**Action item:**
Repeat each entry in the listing word for word.

**Input material:**

(* ===== verification/SemanticState.v ===== *)
(** * The semantic state ([canon-semantic-state/src/lib.rs])

    The summary of a workspace that the loop, the router and the planner share,
    the compiler hints it carries, and its line-oriented form with the parser
    that reads it back. *)
From Stdlib Require Import Floats.SpecFloat Sorting.Sorted.
From S2P Require Import Prelude Json Text PatchParser TextFormat Gatekeeper.

(** ** Kinds and their names *)

Inductive CompilerHintKind : Set :=
| MissingModule | DeadCodeForbidConflict | MissingEntrypoint | UnresolvedImport | MissingSymbol | DuplicateDefinition
| TraitBoundFailure | GenericCompilerFailure.
#[export] Instance CompilerHintKind_eq_dec : EqDecision CompilerHintKind.
Proof. solve_decision. Defined.
Definition hint_kind_str (k : CompilerHintKind) : bytes :=
  match k with
  | MissingModule => lit "missing_module" | DeadCodeForbidConflict => lit "dead_code_forbid_conflict"
  | MissingEntrypoint => lit "missing_entrypoint" | UnresolvedImport => lit "unresolved_import" | MissingSymbol => lit "missing_symbol"
  | DuplicateDefinition => lit "duplicate_definition" | TraitBoundFailure => lit "trait_bound_failure"
  | GenericCompilerFailure => lit "generic_compiler_failure"
  end.
Definition all_hint_kinds : list CompilerHintKind :=
  [MissingModule; DeadCodeForbidConflict; MissingEntrypoint; UnresolvedImport; MissingSymbol; DuplicateDefinition; TraitBoundFailure; GenericCompilerFailure].
(** [CompilerHintKind::from_str]: the kinds are tried in order. *)
Definition hint_kind_of_str (s : bytes) : option CompilerHintKind :=
  snd <$> list_find (fun k => hint_kind_str k = s) all_hint_kinds.

Inductive FailureScopeKind : Set := ScopeNone | Localized | Workspace | Tooling.
Definition scope_str (k : FailureScopeKind) : bytes :=
  match k with ScopeNone => lit "none" | Localized => lit "localized" | Workspace => lit "workspace" | Tooling => lit "tooling" end.
Definition scope_of_str (s : bytes) : option FailureScopeKind :=
  snd <$> list_find (fun k => scope_str k = s) [ScopeNone; Localized; Workspace; Tooling].

(** The constructors of [FailureClassKind] carry a prefix, as the hint kinds share
    their names. *)
Inductive FailureClassKind : Set :=
| FcMissingModule | FcDeadCodeForbidConflict | FcMissingEntrypoint | FcUnresolvedImport | FcMissingSymbol | FcDuplicateDefinition | FcTraitBoundFailure | FcGenericCompilerFailure | FcNoActionableFailure.
Definition failure_class_str (k : FailureClassKind) : bytes :=
  match k with
  | FcMissingModule => lit "missing_module" | FcDeadCodeForbidConflict => lit "dead_code_forbid_conflict" | FcMissingEntrypoint => lit "missing_entrypoint"
  | FcUnresolvedImport => lit "unresolved_import" | FcMissingSymbol => lit "missing_symbol" | FcDuplicateDefinition => lit "duplicate_definition"
  | FcTraitBoundFailure => lit "trait_bound_failure" | FcGenericCompilerFailure => lit "generic_compiler_failure" | FcNoActionableFailure => lit "no_actionable_failure"
  end.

**Exercise answer:**
(* ===== verification/SemanticState.v ===== *)
(** * The semantic state ([canon-semantic-state/src/lib.rs])

    The summary of a workspace that the loop, the router and the planner share,
    the compiler hints it carries, and its line-oriented form with the parser
    that reads it back. *)
From Stdlib Require Import Floats.SpecFloat Sorting.Sorted.
From S2P Require Import Prelude Json Text PatchParser TextFormat Gatekeeper.

(** ** Kinds and their names *)

Inductive CompilerHintKind : Set :=
| MissingModule | DeadCodeForbidConflict | MissingEntrypoint | UnresolvedImport | MissingSymbol | DuplicateDefinition
| TraitBoundFailure | GenericCompilerFailure.
#[export] Instance CompilerHintKind_eq_dec : EqDecision CompilerHintKind.
Proof. solve_decision. Defined.
Definition hint_kind_str (k : CompilerHintKind) : bytes :=
  match k with
  | MissingModule => lit "missing_module" | DeadCodeForbidConflict => lit "dead_code_forbid_conflict"
  | MissingEntrypoint => lit "missing_entrypoint" | UnresolvedImport => lit "unresolved_import" | MissingSymbol => lit "missing_symbol"
  | DuplicateDefinition => lit "duplicate_definition" | TraitBoundFailure => lit "trait_bound_failure"
  | GenericCompilerFailure => lit "generic_compiler_failure"
  end.
Definition all_hint_kinds : list CompilerHintKind :=
  [MissingModule; DeadCodeForbidConflict; MissingEntrypoint; UnresolvedImport; MissingSymbol; DuplicateDefinition; TraitBoundFailure; GenericCompilerFailure].
(** [CompilerHintKind::from_str]: the kinds are tried in order. *)
Definition hint_kind_of_str (s : bytes) : option CompilerHintKind :=
  snd <$> list_find (fun k => hint_kind_str k = s) all_hint_kinds.

Inductive FailureScopeKind : Set := ScopeNone | Localized | Workspace | Tooling.
Definition scope_str (k : FailureScopeKind) : bytes :=
  match k with ScopeNone => lit "none" | Localized => lit "localized" | Workspace => lit "workspace" | Tooling => lit "tooling" end.
Definition scope_of_str (s : bytes) : option FailureScopeKind :=
  snd <$> list_find (fun k => scope_str k = s) [ScopeNone; Localized; Workspace; Tooling].

(** The constructors of [FailureClassKind] carry a prefix, as the hint kinds share
    their names. *)
Inductive FailureClassKind : Set :=
| FcMissingModule | FcDeadCodeForbidConflict | FcMissingEntrypoint | FcUnresolvedImport | FcMissingSymbol | FcDuplicateDefinition | FcTraitBoundFailure | FcGenericCompilerFailure | FcNoActionableFailure.
Definition failure_class_str (k : FailureClassKind) : bytes :=
  match k with
  | FcMissingModule => lit "missing_module" | FcDeadCodeForbidConflict => lit "dead_code_forbid_conflict" | FcMissingEntrypoint => lit "missing_entrypoint"
  | FcUnresolvedImport => lit "unresolved_import" | FcMissingSymbol => lit "missing_symbol" | FcDuplicateDefinition => lit "duplicate_definition"
  | FcTraitBoundFailure => lit "trait_bound_failure" | FcGenericCompilerFailure => lit "generic_compiler_failure" | FcNoActionableFailure => lit "no_actionable_failure"
  end.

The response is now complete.